● Exercise: Provide a character-exact reproduction of the lines from the line with "- destruct (NoHar.window_fetch" to the end of the entries.

● Material provided:
============

(** The states a session reaches: the window is open and nothing has
    been exported, or it is closed and there is at most one export. *)
Lemma open_or_closed tr :
  (isCapturing (run tr init) = true /\ exports (effects (run tr init)) = [])
  \/ (closed (run tr init)
      /\ length (exports (effects (run tr init))) <= 1
      /\ Forall count_matches (exports (effects (run tr init)))).
Proof.
  induction tr as [|e tr IH] using rev_ind; [left; split; reflexivity|].
  unfold run in *. rewrite fold_left_app. cbn [fold_left].
  set (s := fold_left step tr init) in *.
  destruct IH as [[Hc He]|(Hcl & Hlen & Hall)].
  - destruct e as [x m u now|x b iso|x c now|u o now iso|k r now iso|iso href ok];
      try (left; match goal with
                 | |- context [step s ?ev] =>
                     destruct (quiet_step s ev) as [Hq Hi]; [discriminate|]
                 end; rewrite Hq, Hi; split; assumption).
    right. simpl. rewrite Hc. unfold finish. destruct ok; cbn [fst].
    + split; [repeat split|]. simpl. rewrite exports_app, He. simpl.
      split; [lia|]. repeat constructor. apply reload_data_count_matches.
    + split; [repeat split|]. simpl. rewrite He. split; [simpl; lia|constructor].
  - right. destruct (closed_step s e Hcl) as (Hcl' & _).
    split; [exact Hcl'|].
    destruct e as [x m u now|x b iso|x c now|u o now iso|k r now iso|iso href ok];
      try (match goal with
           | |- context [step s ?ev] =>
               destruct (quiet_step s ev) as [Hq Hi]; [discriminate|]
           end; rewrite Hq; split; assumption).
    simpl. destruct Hcl as (Hc & _). rewrite Hc. split; assumption.
Qed.

End Facts.
End ReloadExport.

(** X17.  extract_with_reload.js exports at most once, and not at all when the
    download fails.  In every session there is at most one export; it is
    a download whose [total_captured] is the number of entries of its
    [api_calls]; while [isCapturing] holds nothing has been exported.  The
    download is in no [try] block: when it fails the body throws after it
    has removed its wrappers, no artifact is handed over (no copy is
    printed to the console either), and nothing that follows produces
    one. *)
Theorem Reload_exports_once_or_not_at_all `{JSONApi} (tr : list event) :
  let s := Reload.run tr Reload.init in
  length (exports (Reload.effects s)) <= 1
  /\ Forall count_matches (exports (Reload.effects s))
  /\ (Reload.isCapturing s = true ->
      exports (Reload.effects s) = []
      /\ forall iso href,
           (forall ok,
              (Reload.finish iso href ok s).2
              = if ok then Ret (Reload.data iso href s) else Throw "download failed")
           /\ (forall later,
                 exports (Reload.effects
                            (Reload.run (Stop iso href false :: later) s)) = [])).
Proof.
  cbn zeta. destruct (ReloadExport.open_or_closed tr) as [[Hc He]|(Hcl & Hlen & Hall)].
  - rewrite He. split; [simpl; lia|]. split; [constructor|]. intros _.
    split; [reflexivity|]. intros iso href. split; [intros []; reflexivity|].
    intros later.
    assert (Hrun : Reload.run (Stop iso href false :: later) (Reload.run tr Reload.init)
                     = Reload.run ((tr ++ [Stop iso href false]) ++ later) Reload.init).
      { unfold Reload.run. rewrite !fold_left_app. reflexivity. }
      rewrite Hrun.
      assert (Hstop : exports (Reload.effects (Reload.run (tr ++ [Stop iso href false])
                                                 Reload.init)) = []).
      { unfold Reload.run. rewrite fold_left_app. simpl.
        fold (Reload.run tr Reload.init). rewrite Hc. exact He. }
      clear Hrun. induction later as [|e later IH] using rev_ind.
      * rewrite app_nil_r. exact Hstop.
      * rewrite app_assoc. unfold Reload.run in *. rewrite fold_left_app. cbn [fold_left].
        set (s' := fold_left Reload.step ((tr ++ [Stop iso href false]) ++ later)
                     Reload.init) in *.
        assert (Hcl : ReloadSpec.closed s').
        { unfold s'. rewrite fold_left_app.
          apply (ReloadWindow.closed_run later).
          apply ReloadWindow.closed_after_stop. }
        destruct e as [x m u now|x b iso0|x c now|u o now iso0|k r now iso0|iso0 href0 ok0];
          try (match goal with
               | |- context [Reload.step s' ?ev] =>
                   destruct (ReloadExport.quiet_step s' ev) as [Hq _]; [discriminate|]
               end; rewrite Hq; exact IH).
        simpl. destruct Hcl as (Hc' & _). rewrite Hc'. exact IH.
  - split; [exact Hlen|]. split; [exact Hall|].
    intros Hc. destruct Hcl as (Hc' & _). congruence.
Qed.

(** ** Requests opened before the script *)

Module Unopened.
Import UnopenedSpec.

Section Facts.
Context `{JSONApi}.

Lemma NoHar_blank_step s e x :
  opens x e = false -> NoHar_blank s x -> NoHar_blank (NoHar.step s e) x.
Proof.
  intros Ho [Hs Hl].
  destruct e as [x' m u now|x' b iso|x' c now|u o now iso|k r now iso|iso href ok]; simpl.
  - simpl in Ho. apply Nat.eqb_neq in Ho.
    destruct (NoHar.XHR_open s); [|split; assumption].
    unfold NoHar.open_wrapper, NoHar_blank, NoHar.xhr_at. simpl.
    rewrite lookup_total_insert_ne by exact Ho. split; assumption.
  - destruct (NoHar.XHR_send s); [|split; assumption].
    unfold NoHar.send_wrapper.
    destruct (NoHar.slots (NoHar.xhr_at s x')) as [sl|] eqn:Hsl; [|split; assumption].
    destruct (NoHar.in_scope (NoHar._captureUrl sl)) as [[]|]; try (split; assumption).
    unfold NoHar_blank, NoHar.xhr_at. simpl.
    rewrite lookup_total_insert_ne by (intros ->; congruence). split; assumption.
  - destruct (NoHarFrame.same_frame_fire x' c now s) as (_ & _ & X & _).
    unfold NoHar_blank, NoHar.xhr_at. rewrite X. split; assumption.
  - destruct (NoHar.window_fetch s); [|split; assumption].
    unfold NoHar.fetch_wrapper. destruct (NoHar.in_scope u) as [[]|]; split; assumption.
  - destruct (NoHar.pending s !! k) as [[|reqId t0]|]; try (split; assumption).
    destruct (NoHarFrame.same_frame_fetch_resume k reqId t0 r now
                (NoHar.with_pending (delete k (NoHar.pending s)) s)) as (_ & _ & X & _).
    unfold NoHar_blank, NoHar.xhr_at. rewrite X. split; assumption.
  - destruct ok; split; assumption.
Qed.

============

● Solution to this problem:
  - destruct (NoHar.window_fetch s); [|split; assumption].
    unfold NoHar.fetch_wrapper. destruct (NoHar.in_scope u) as [[]|]; split; assumption.
  - destruct (NoHar.pending s !! k) as [[|reqId t0]|]; try (split; assumption).
    destruct (NoHarFrame.same_frame_fetch_resume k reqId t0 r now
                (NoHar.with_pending (delete k (NoHar.pending s)) s)) as (_ & _ & X & _).
    unfold NoHar_blank, NoHar.xhr_at. rewrite X. split; assumption.
  - destruct ok; split; assumption.
Qed.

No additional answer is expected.